In the entries below, every line with the string "rotl" is to be reported.

# Information shown
== Segment start ==

(** * RSSOS: site classification and content extraction

    A shallow embedding of the site detector ([SiteDetector]), of the
    content parser ([ContentParser]), of the keys of the cache manager
    ([CacheManager]) and of the request handler ([api/generate.js]) of the
    RSSOS feed generator, with the properties of its specification, and
    further properties of the code, stated and proved over the embedding.

    Conventions.
    - A JavaScript string is a [string]: one character per code unit.  The
      embedding is exact on ASCII text; the few non-ASCII literals of the
      source appear as their UTF-8 bytes, and whitespace means the ASCII
      members of the class [\s].
    - A JavaScript number that counts something is a [Z].
    - The libraries the program calls (the HTML parser and serializer behind
      [cheerio], [Date], [URL], [JSON.parse]) are a [Runtime] record that
      the definitions take as a parameter; the clock and the network are a
      [World].  The digest of [crypto] and the string and regular
      expression operations are written out.
    - The generator of the feeds ([RSSGenerator]) and the store behind the
      caches are parameters of the handler: the feeds a [Generator] writes
      and the answers of the caches ([CacheReads]). *)

From Stdlib Require Import List String Ascii ZArith Lia Bool Arith.
From Stdlib Require Import DecimalString FunctionalExtensionality.
Import ListNotations.
Local Open Scope string_scope.
Local Open Scope Z_scope.

Set Implicit Arguments.

(* ================================================================== *)
(** ** Strings as the program uses them *)

Module JsString.

Definition len (s : string) : Z := Z.of_nat (String.length s).

(** [s.startsWith(p)] *)
Definition startsWith (s p : string) : bool := String.prefix p s.

(** [s.includes(p)] *)
Fixpoint includes (s p : string) : bool :=
  String.prefix p s ||
  match s with
  | EmptyString => false
  | String _ s' => includes s' p
  end.

Definition lower_char (c : ascii) : ascii :=
  let n := nat_of_ascii c in
  if ((65 <=? n) && (n <=? 90))%nat then ascii_of_nat (n + 32) else c.

Definition upper_char (c : ascii) : ascii :=
  let n := nat_of_ascii c in
  if ((97 <=? n) && (n <=? 122))%nat then ascii_of_nat (n - 32) else c.

Fixpoint map_chars (f : ascii -> ascii) (s : string) : string :=
  match s with
  | EmptyString => EmptyString
  | String c s' => String (f c) (map_chars f s')
  end.

(** [s.toLowerCase()] *)
Definition toLowerCase (s : string) : string := map_chars lower_char s.

(** The class [\s], which is also what [trim] removes. *)
Definition is_space (c : ascii) : bool :=
  let n := nat_of_ascii c in
  (((9 <=? n) && (n <=? 13)) || (n =? 32))%nat.

Fixpoint trimStart (s : string) : string :=
  match s with
  | EmptyString => EmptyString
  | String c s' => if is_space c then trimStart s' else s
  end.

(** Drops the whitespace a string ends with: a character is kept when it
    is not a space or when something is kept after it. *)
Fixpoint trimEnd (s : string) : string :=
  match s with
  | EmptyString => EmptyString
  | String c s' =>
      match trimEnd s' with
      | EmptyString => if is_space c then EmptyString else String c EmptyString
      | r => String c r
      end
  end.

(** [s.trim()] *)
Definition trim (s : string) : string := trimEnd (trimStart s).

(** [s.replace(/\s+/g, ' ')]: every maximal run of whitespace becomes one
    space. *)
Fixpoint collapse_run (in_run : bool) (s : string) : string :=
  match s with
  | EmptyString => EmptyString
  | String c s' =>
      if is_space c
      then (if in_run then collapse_run true s'
            else String " "%char (collapse_run true s'))
      else String c (collapse_run false s')
  end.

Definition collapse_ws (s : string) : string := collapse_run false s.

Definition clampZ (n : Z) (s : string) : nat :=
  Z.to_nat (Z.min (Z.max 0 n) (len s)).

(** [s.substring(from, to)]: both ends are clamped to [0, s.length] and
    swapped when they come in the wrong order. *)
Definition substring (s : string) (from to : Z) : string :=
  let a := clampZ from s in
  let b := clampZ to s in
  String.substring (Nat.min a b) (Nat.max a b - Nat.min a b) s.

(** [s.slice(1)] *)
Definition slice1 (s : string) : string :=
  match s with
  | EmptyString => EmptyString
  | String _ s' => s'
  end.

(** [s.charAt(0)] *)
Definition charAt0 (s : string) : string :=
  match s with
  | EmptyString => EmptyString
  | String c _ => String c EmptyString
  end.

Definition toUpperCase (s : string) : string := map_chars upper_char s.

Fixpoint drop (n : nat) (s : string) : string :=
  match n, s with
  | O, _ => s
  | S n', String _ s' => drop n' s'
  | S _, EmptyString => EmptyString
  end.

(** [s.replace(p, r)] with a string pattern: the first occurrence only. *)
Fixpoint replace_first (s p r : string) : string :=
  if String.prefix p s then r ++ drop (String.length p) s
  else match s with
       | EmptyString => EmptyString
       | String c s' => String c (replace_first s' p r)
       end.

(** [s.replace(/\n/g, r)] *)
Fixpoint replace_newlines (s r : string) : string :=
  match s with
  | EmptyString => EmptyString
  | String c s' =>
      if (nat_of_ascii c =? 10)%nat then r ++ replace_newlines s' r
      else String c (replace_newlines s' r)
  end.

(** Whether a [>] occurs in the string. *)
Fixpoint has_gt (s : string) : bool :=
  match s with
  | EmptyString => false
  | String c s' => (nat_of_ascii c =? 62)%nat || has_gt s'
  end.

(** [s.replace(/<[^>]*>/g, '')]: [inside] says that an opening [<] whose
    closing [>] lies ahead has been read. *)
Fixpoint strip_tags_from (inside : bool) (s : string) : string :=
  match s with
  | EmptyString => EmptyString
  | String c s' =>
      if inside then
        (if (nat_of_ascii c =? 62)%nat then strip_tags_from false s'
         else strip_tags_from true s')
      else if ((nat_of_ascii c =? 60)%nat && has_gt s')%bool
           then strip_tags_from true s'
           else String c (strip_tags_from false s')
  end.

Definition strip_tags (s : string) : string := strip_tags_from false s.

(** An integer in decimal, as template strings print it. *)
Definition decimal (z : Z) : string :=
  NilZero.string_of_int (Z.to_int z).

End JsString.

(* ================================================================== *)
(** ** The MD5 digest ([crypto.createHash('md5')], RFC 1321) *)

Module MD5.

Definition w32 (x : Z) : Z := x mod 4294967296.

Definition rotl (x : Z) (n : Z) : Z :=
  w32 (Z.lor (Z.shiftl x n) (Z.shiftr x (32 - n))).

Definition not32 (x : Z) : Z := 4294967295 - x.

(** [floor(2^32 * abs(sin(i + 1)))] for [i = 0 .. 63]. *)
Definition K : list Z :=
  [ 3614090360; 3905402710; 606105819; 3250441966; 4118548399; 1200080426;
    2821735955; 4249261313; 1770035416; 2336552879; 4294925233; 2304563134;
    1804603682; 4254626195; 2792965006; 1236535329; 4129170786; 3225465664;
    643717713; 3921069994; 3593408605; 38016083; 3634488961; 3889429448;
    568446438; 3275163606; 4107603335; 1163531501; 2850285829; 4243563512;
    1735328473; 2368359562; 4294588738; 2272392833; 1839030562; 4259657740;
    2763975236; 1272893353; 4139469664; 3200236656; 681279174; 3936430074;
    3572445317; 76029189; 3654602809; 3873151461; 530742520; 3299628645;
    4096336452; 1126891415; 2878612391; 4237533241; 1700485571; 2399980690;
    4293915773; 2240044497; 1873313359; 4264355552; 2734768916; 1309151649;
    4149444226; 3174756917; 718787259; 3951481745 ].

Definition shifts : list Z :=
  [ 7; 12; 17; 22; 7; 12; 17; 22; 7; 12; 17; 22; 7; 12; 17; 22;
    5; 9; 14; 20; 5; 9; 14; 20; 5; 9; 14; 20; 5; 9; 14; 20;
    4; 11; 16; 23; 4; 11; 16; 23; 4; 11; 16; 23; 4; 11; 16; 23;
    6; 10; 15; 21; 6; 10; 15; 21; 6; 10; 15; 21; 6; 10; 15; 21 ].

Definition state : Type := (Z * Z * Z * Z)%type.

Definition init : state := (1732584193, 4023233417, 2562383102, 271733878).

(** One of the 64 operations of a block, on the words [m] of the block. *)
Definition step (m : list Z) (st : state) (i : nat) : state :=
  let '(a, b, c, d) := st in
  let '(f, g) :=
    if (i <? 16)%nat then (Z.lor (Z.land b c) (Z.land (not32 b) d), i)
    else if (i <? 32)%nat
         then (Z.lor (Z.land d b) (Z.land (not32 d) c), ((5 * i + 1) mod 16)%nat)
    else if (i <? 48)%nat
         then (Z.lxor (Z.lxor b c) d, ((3 * i + 5) mod 16)%nat)
    else (Z.lxor c (Z.lor b (not32 d)), ((7 * i) mod 16)%nat) in
  let f' := w32 (f + a + nth i K 0 + nth g m 0) in
  (d, w32 (b + rotl f' (nth i shifts 0)), b, c).

Definition block (st : state) (m : list Z) : state :=
  let '(a0, b0, c0, d0) := st in
  let '(a, b, c, d) := fold_left (step m) (seq 0 64) st in
  (w32 (a0 + a), w32 (b0 + b), w32 (c0 + c), w32 (d0 + d)).

(** The [n] low bytes of [x], least significant first. *)
Fixpoint le_bytes (n : nat) (x : Z) : list Z :=
  match n with
  | O => []
  | S n' => (x mod 256) :: le_bytes n' (x / 256)
  end.

Definition pad (msg : list Z) : list Z :=
  let n := List.length msg in
  msg ++ [128] ++ repeat 0 ((119 - n mod 64) mod 64)%nat
      ++ le_bytes 8 (8 * Z.of_nat n).

(** Bytes to 32-bit words, least significant byte first. *)
Fixpoint words (fuel : nat) (bs : list Z) : list Z :=
  match fuel, bs with
  | S f, b0 :: b1 :: b2 :: b3 :: r =>
      (b0 + 256 * b1 + 65536 * b2 + 16777216 * b3) :: words f r
  | _, _ => []
  end.

Fixpoint blocks (fuel : nat) (ws : list Z) : list (list Z) :=
  match fuel, ws with
  | S f, _ :: _ => firstn 16 ws :: blocks f (skipn 16 ws)
  | _, _ => []
  end.

Definition hex_digit (n : Z) : ascii :=
  if n <? 10 then ascii_of_nat (Z.to_nat (48 + n))
  else ascii_of_nat (Z.to_nat (87 + n)).

Definition hex_byte (b : Z) : string :=
  String (hex_digit (b / 16)) (String (hex_digit (b mod 16)) EmptyString).

Definition bytes_of (s : string) : list Z :=
  map (fun c => Z.of_nat (nat_of_ascii c)) (list_ascii_of_string s).

Definition digest (s : string) : state :=
  let bs := pad (bytes_of s) in
  let ws := words (List.length bs) bs in
  fold_left block (blocks (List.length ws) ws) init.

(** [createHash('md5').update(s).digest('hex')] *)
Definition hex (s : string) : string :=
  let '(a, b, c, d) := digest s in
  String.concat ""
    (map hex_byte (le_bytes 4 a ++ le_bytes 4 b ++ le_bytes 4 c ++ le_bytes 4 d)).

End MD5.

(* ================================================================== *)
(** ** Documents and selections ([cheerio]) *)

Module Dom.

Definition attrs : Type := list (string * string).

(** A parsed page: text and elements. *)
#[warnings="-register-all"] Inductive node : Type :=
| Text (s : string)
| Elem (tag : string) (a : attrs) (kids : list node).

Definition Document : Type := list node.

(** Induction over a page: a property of an element may rest on the
    property of each of its children. *)
Section NodeInduction.

Variable P : node -> Prop.
Hypothesis text_case : forall s, P (Text s).
Hypothesis elem_case : forall t a ks, Forall P ks -> P (Elem t a ks).

Fixpoint node_induction (n : node) : P n :=
  match n with
  | Text s => text_case s
  | Elem t a ks =>
      elem_case t a
        ((fix children (l : list node) : Forall P l :=
            match l with
            | [] => Forall_nil P
            | x :: r => Forall_cons x (node_induction x) (children r)
            end) ks)
  end.

End NodeInduction.

(** An element as a selection holds it: the element and the tags and
    attributes of its ancestors, the nearest first. *)
Record element : Type := mkElement {
  anc : list (string * attrs);
  tag : string;
  att : attrs;
  kids : list node
}.

Fixpoint get_attr (name : string) (a : attrs) : option string :=
  match a with
  | [] => None
  | (k, v) :: r => if String.eqb k name then Some v else get_attr name r
  end.

(** [el.attr(name, value)]: the attribute keeps its place when it is
    there and comes last when it is new. *)
Fixpoint set_attr (name value : string) (a : attrs) : attrs :=
  match a with
  | [] => [(name, value)]
  | (k, v) :: r =>
      if String.eqb k name then (k, value) :: r
      else (k, v) :: set_attr name value r
  end.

== Segment end ==

# Solution to the problem
Definition rotl (x : Z) (n : Z) : Z :=
  (d, w32 (b + rotl f' (nth i shifts 0)), b, c).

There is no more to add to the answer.